Use of recombinant factor VIIa (NovoSeven®) in 8 patients with ongoing life-threatening bleeding treated with fondaparinux

Pharmacology

, , , , , , , , , , & show all
Pages 93-98 | Received 09 Nov 2010, Accepted 13 Feb 2011, Published online: 25 Apr 2011
 

Abstract

Background: Fondaparinux has a favourable efficacy-safety profile but if major bleeding occurs, reversal of antithrombotic treatment is challenging. We present clinical and biological observations from patients treated with rFVIIa for bleeding under fondaparinux.

Methods: Fondaparinux-treated patients with bleeding (>10% haematocrit decrease) and cardiovascular collapse were eligible. Patients received a single 90 μg/kg bolus rFVIIa. Clinical success was defined as clinical bleeding control without thrombotic complication. A biological criterion of successful antagonization was defined as a >100% increase in peak thrombin generation (Cmax).

Results: 8 patients were treated (5 ACS, 3 VTE). Patients received aspirin and clopidogrel (n = 5), eptifibatide (n = 2), fluindione (n = 5). In addition to standard haemostatic methods, all patients received rFVIIa and transfusion. Clinical progression was favourable in 4, with bleeding clinically controlled in <6 h. 1 patient died. Biological success was observed in 4 patients with lowest baseline anti-Xa (0.67–0.92 U/L); ¾ had clinical success. In patients with baseline anti-Xa >1.0 U/L (1.14–1.62 U/L), increase in Cmax was low; ¾ had no clinical bleeding control.
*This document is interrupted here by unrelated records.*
(** *** C4 *)

(** Beyond what [/proc/stat] can hold the quotient may leave the range of
    [float]. The tracker was constructed on a content with idle [10^309] and
    total [10^309]; the next read parses to idle 0 and total [10^309 + 1].
    Then [total_delta = 1 > 0] and [idle_delta = -10^309]: the division of the
    two [int]s raises [OverflowError], the handler catches it, and the call
    returns 0.0. *)
Lemma get_usage_beyond_float_range :
  tracker_huge = primed (10 ^ 309) (10 ^ 309) /\
  counters (Ok stat_huge) = Ok (0, 10 ^ 309 + 1) /\
  int_true_div (- 10 ^ 309) 1 = Raise OverflowError /\
  (get_usage (Ok stat_huge) tracker_huge).1 = Ok f0.
Proof.
  split; [ vm_compute; reflexivity | ].
  split; [ apply counters_examples | ].
  split; vm_compute; reflexivity.
Qed.

(** C4. For an initialized tracker holding a valid pair of counters and a
    read that parses to a valid pair [(idle, total)]: if [total_delta > 0]
    the quotient [idle_delta / total_delta] of the two [int]s is a [float],
    the call returns
    [max(0.0, min(100.0, 100.0 * (1.0 - idle_delta / total_delta)))], and
    that value lies in [0.0, 100.0]; if [total_delta <= 0] the call returns
    exactly 0.0. Either way the tracker then holds [(idle, total)]. Reads of
    (100, 1000) and then (150, 1200) make the second call return 75.0, from
    whatever state the tracker started. *)
Theorem C4_usage_from_deltas :
  (forall self stat idle total,
     _initialized self = true ->
     counters stat = Ok (idle, total) ->
     valid_counters (_last_idle self) (_last_total self) ->
     valid_counters idle total ->
     let idle_delta := idle - _last_idle self in
     let total_delta := total - _last_total self in
     (get_usage stat self).2 = primed idle total /\
     (total_delta > 0 ->
      exists quotient,
        int_true_div idle_delta total_delta = Ok quotient /\
        (get_usage stat self).1
        = Ok (fmax f0 (fmin f100 (fmul f100 (fsub f1 quotient)))) /\
        fle f0 (fmax f0 (fmin f100 (fmul f100 (fsub f1 quotient)))) = true /\
        fle (fmax f0 (fmin f100 (fmul f100 (fsub f1 quotient)))) f100 = true) /\
     (total_delta <= 0 -> (get_usage stat self).1 = Ok f0)) /\
  (forall self stat1 stat2,
     counters stat1 = Ok (100, 1000) ->
     counters stat2 = Ok (150, 1200) ->
     (get_usage stat2 (get_usage stat1 self).2).1 = Ok f75) /\
  (forall self,
     (get_usage (Ok stat_150_1200)
        (get_usage (Ok stat_100_1000) self).2).1 = Ok f75).
Proof.
  assert (Hex : forall self stat1 stat2,
            counters stat1 = Ok (100, 1000) ->
            counters stat2 = Ok (150, 1200) ->
            (get_usage stat2 (get_usage stat1 self).2).1 = Ok f75).
  { intros self stat1 stat2 H1 H2.
    assert (Hs : (get_usage stat1 self).2 = primed 100 1000).
    { rewrite get_usage_eq, H1.
      destruct (_initialized self); [ | reflexivity ].
      destruct (_ <=? 0); [ reflexivity | ].
      destruct (int_true_div _ _); reflexivity. }
    rewrite Hs, get_usage_eq, H2. vm_compute. reflexivity. }
  repeat apply conj.
  - intros self stat idle total Hinit Hparse [Hlast _] [Hidle _]
      idle_delta total_delta.
    subst idle_delta total_delta.
    rewrite get_usage_eq, Hparse, Hinit.
    destruct (Z.leb_spec (total - _last_total self) 0) as [ Hle | Hgt ].
    + repeat apply conj; [ reflexivity | lia | reflexivity ].
    + destruct (int_true_div_bounded (idle - _last_idle self)
                  (total - _last_total self) Hgt ltac:(lia))
        as [quotient Hq].
      rewrite Hq. repeat apply conj; [ reflexivity | | lia ].
      intros _. exists quotient. split; [ reflexivity | ].
      split; [ reflexivity | apply clamp_percent_range ].
  - exact Hex.
  - intros self. apply Hex; apply counters_examples.
Qed.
Conclusion: This series is the largest describing rFVIIa use to control bleeding in patients under fondaparinux. rVFIIa was considered efficient in 50%, suggesting inefficacy in the context of elevated anti-Xa.

Declaration of interest: The authors report no conflicts of interest. The authors alone are responsible for the content and writing of the paper.